**WHAT NEEDS TO BE DONE**.
In the entries below, find every line holding the string "value" and collect it.
══ INFORMATION ══
(** * Tinnitus Care: the audio engine (TinnitusAudioEngine) and its callers

    A shallow embedding of [src/app.js] (the engine class and the first UI
    script) and of the second UI script, which registers the auto-stop
    callback.

    - [Synth]: the sample loops of the buffer generators.  JavaScript numbers
      are modelled as real numbers (rounding of IEEE doubles is abstracted
      away) and [Math.random()] as a stream of draws from [0,1) that every
      call advances by one.
    - [Engine]: the session controller.  The Web Audio device, the clock, the
      interval timers and the few DOM cells the scripts touch form the host
      state; the engine's fields sit next to it, and every method is a
      computation in a state-and-exception monad over both. *)

From Stdlib Require Import List ZArith QArith Bool String Lia.
From Stdlib Require Import Reals Lra.
Import ListNotations.

(* ================================================================== *)
(** ** Signal synthesis *)
(* ================================================================== *)

Module Synth.

Local Open Scope R_scope.

(** [Math.random()]: the draws are a stream, the cursor is the state. *)
Definition Rand (A : Type) : Type := nat -> A * nat.

Definition rret {A} (a : A) : Rand A := fun k => (a, k).
Definition rbind {A B} (m : Rand A) (f : A -> Rand B) : Rand B :=
  fun k => let '(a, k') := m k in f a k'.

Notation "x <~ m ;; f" := (rbind m (fun x => f))
  (at level 61, m at next level, right associativity).

Section Generators.

Variable rnd : nat -> R.

Definition random : Rand R := fun k => (rnd k, S k).

(** The body of [for (let i = 0; i < bufferSize; i++)] in
    [createWhiteNoiseBuffer]; [n] counts the iterations left. *)
Fixpoint whiteLoop (n : nat) : Rand (list R) :=
  match n with
  | O => rret []
  | S n' =>
      u <~ random ;;
      rest <~ whiteLoop n' ;;
      rret ((u * 2 - 1) :: rest)
  end.

(** [createRainBuffer], one channel: [lastOut] is the loop-carried variable. *)
Fixpoint rainLoop (n : nat) (lastOut : R) : Rand (list R) :=
  match n with
  | O => rret []
  | S n' =>
      u <~ random ;;
      let white := u * 2 - 1 in
      let out := (lastOut + (0.02 * white)) / 1.002 in
      let d := out * 2 in
      g <~ random ;;
      d' <~ (if Rgt_dec g 0.9995
             then (c <~ random ;; rret (d + (c * 2 - 1) * 0.5))
             else rret d) ;;
      rest <~ rainLoop n' out ;;
      rret (d' :: rest)
  end.

(** [createWaveBuffer], one channel. *)
Fixpoint waveLoop (bufferSize : nat) (n i : nat) (lastOut : R) : Rand (list R) :=
  match n with
  | O => rret []
  | S n' =>
      u <~ random ;;
      let white := u * 2 - 1 in
      let out := (lastOut + (0.02 * white)) / 1.002 in
      let lfo := 0.5 + 0.5 * sin ((INR i / INR bufferSize) * PI * 2) in
      rest <~ waveLoop bufferSize n' (S i) out ;;
      rret ((out * 4 * lfo) :: rest)
  end.

(** The seven filter variables [b0 .. b6] of the pink-noise recipes. *)
Record Pink := mkPink { b0 : R; b1 : R; b2 : R; b3 : R; b4 : R; b5 : R; b6 : R }.

Definition pink0 : Pink := mkPink 0 0 0 0 0 0 0.

(** One pass over the seven assignments and the [out] expression between
    them: returns the new filter variables and [out]. *)
Definition pinkStep (p : Pink) (white : R) : Pink * R :=
  let b0' := 0.99886 * b0 p + white * 0.0555179 in
  let b1' := 0.99332 * b1 p + white * 0.0750759 in
  let b2' := 0.96900 * b2 p + white * 0.1538520 in
  let b3' := 0.86650 * b3 p + white * 0.3104856 in
  let b4' := 0.55000 * b4 p + white * 0.5329522 in
  let b5' := -0.7616 * b5 p - white * 0.0168980 in
  let out := (b0' + b1' + b2' + b3' + b4' + b5' + b6 p + white * 0.5362) * 0.11 in
  let b6' := white * 0.115926 in
  (mkPink b0' b1' b2' b3' b4' b5' b6', out).

(** [const wind = 0.7 + 0.3 * Math.sin((i / bufferSize) * Math.PI * 4)]. *)
Definition wind (i bufferSize : nat) : R :=
  0.7 + 0.3 * sin ((INR i / INR bufferSize) * PI * 4).

(** [createForestBuffer], one channel. *)
Fixpoint forestLoop (bufferSize : nat) (n i : nat) (p : Pink) : Rand (list R) :=
  match n with
  | O => rret []
  | S n' =>
      u <~ random ;;
      let white := u * 2 - 1 in
      let '(p', out) := pinkStep p white in
      rest <~ forestLoop bufferSize n' (S i) p' ;;
      rret ((out * wind i bufferSize) :: rest)
  end.

(** [createNightBuffer], one channel. *)
Fixpoint nightLoop (sampleRate : R) (n i : nat) (p : Pink) : Rand (list R) :=
  match n with
  | O => rret []
  | S n' =>
      u <~ random ;;
      let white := u * 2 - 1 in
      let '(p', out) := pinkStep p white in
      let chirpEnv := (0.5 + 0.5 * sin ((INR i / sampleRate) * PI * 10)) ^ 20 in
      c <~ random ;;
      let chirp := (c * 2 - 1) * chirpEnv * 0.15 in
      rest <~ nightLoop sampleRate n' (S i) p' ;;
      rret ((out * 0.4 + chirp) :: rest)
  end.

(** [createTempleBuffer], one channel. *)
Fixpoint templeLoop (sampleRate : R) (n i : nat) (p : Pink) : Rand (list R) :=
  match n with
  | O => rret []
  | S n' =>
      u <~ random ;;
      let white := u * 2 - 1 in
      let '(p', out) := pinkStep p white in
      let resonance := sin ((INR i / sampleRate) * PI * 2 * 380) * 0.015 in
      rest <~ templeLoop sampleRate n' (S i) p' ;;
      rret ((out + resonance) :: rest)
  end.

(** [for (let channel = 0; channel < 2; channel++)]: the two channels are
    filled one after the other from the same stream of draws. *)
Definition twoChannels (chan : Rand (list R)) : Rand (list R * list R) :=
  c0 <~ chan ;;
  c1 <~ chan ;;
  rret (c0, c1).

(** The six generators.  [bufferSize] is [sampleRate * duration]; the sample
    rate is the context's, here an argument. *)
Definition createWhiteNoiseBuffer (sampleRate duration : nat) :=
  let bufferSize := (sampleRate * duration)%nat in
  twoChannels (whiteLoop bufferSize).

Definition createRainBuffer (sampleRate duration : nat) :=
  let bufferSize := (sampleRate * duration)%nat in
  twoChannels (rainLoop bufferSize 0).

Definition createWaveBuffer (sampleRate duration : nat) :=
  let bufferSize := (sampleRate * duration)%nat in
  twoChannels (waveLoop bufferSize bufferSize 0 0).

Definition createForestBuffer (sampleRate duration : nat) :=
  let bufferSize := (sampleRate * duration)%nat in
  twoChannels (forestLoop bufferSize bufferSize 0 pink0).

Definition createNightBuffer (sampleRate duration : nat) :=
  let bufferSize := (sampleRate * duration)%nat in
  twoChannels (nightLoop (INR sampleRate) bufferSize 0 pink0).

Definition createTempleBuffer (sampleRate duration : nat) :=
  let bufferSize := (sampleRate * duration)%nat in
  twoChannels (templeLoop (INR sampleRate) bufferSize 0 pink0).

(** *** The recurrences the loops are compared with *)

(** The leaky integrator over a sequence of white samples:
    [brown w i] is the value of [out] in iteration [i]. *)
Fixpoint brown (w : nat -> R) (i : nat) : R :=
  match i with
  | O => (0 + 0.02 * w O) / 1.002
  | S j => (brown w j + 0.02 * w i) / 1.002
  end.

(** The same integrator started from an arbitrary carried value. *)
Fixpoint brownFrom (x0 : R) (w : nat -> R) (i : nat) : R :=
  match i with
  | O => (x0 + 0.02 * w O) / 1.002
  | S j => (brownFrom x0 w j + 0.02 * w i) / 1.002
  end.

(** The pink filter run over a sequence of white samples: the filter
    variables before iteration [i], and the value of [out] in it. *)
Fixpoint pinkStateFrom (p0 : Pink) (w : nat -> R) (i : nat) : Pink :=
  match i with
  | O => p0
  | S j => fst (pinkStep (pinkStateFrom p0 w j) (w j))
  end.

Definition pinkOutFrom (p0 : Pink) (w : nat -> R) (i : nat) : R :=
  snd (pinkStep (pinkStateFrom p0 w i) (w i)).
═══
**SOLUTION**.
    [brown w i] is the value of [out] in iteration [i]. *)
(** The same integrator started from an arbitrary carried value. *)
    variables before iteration [i], and the value of [out] in it. *)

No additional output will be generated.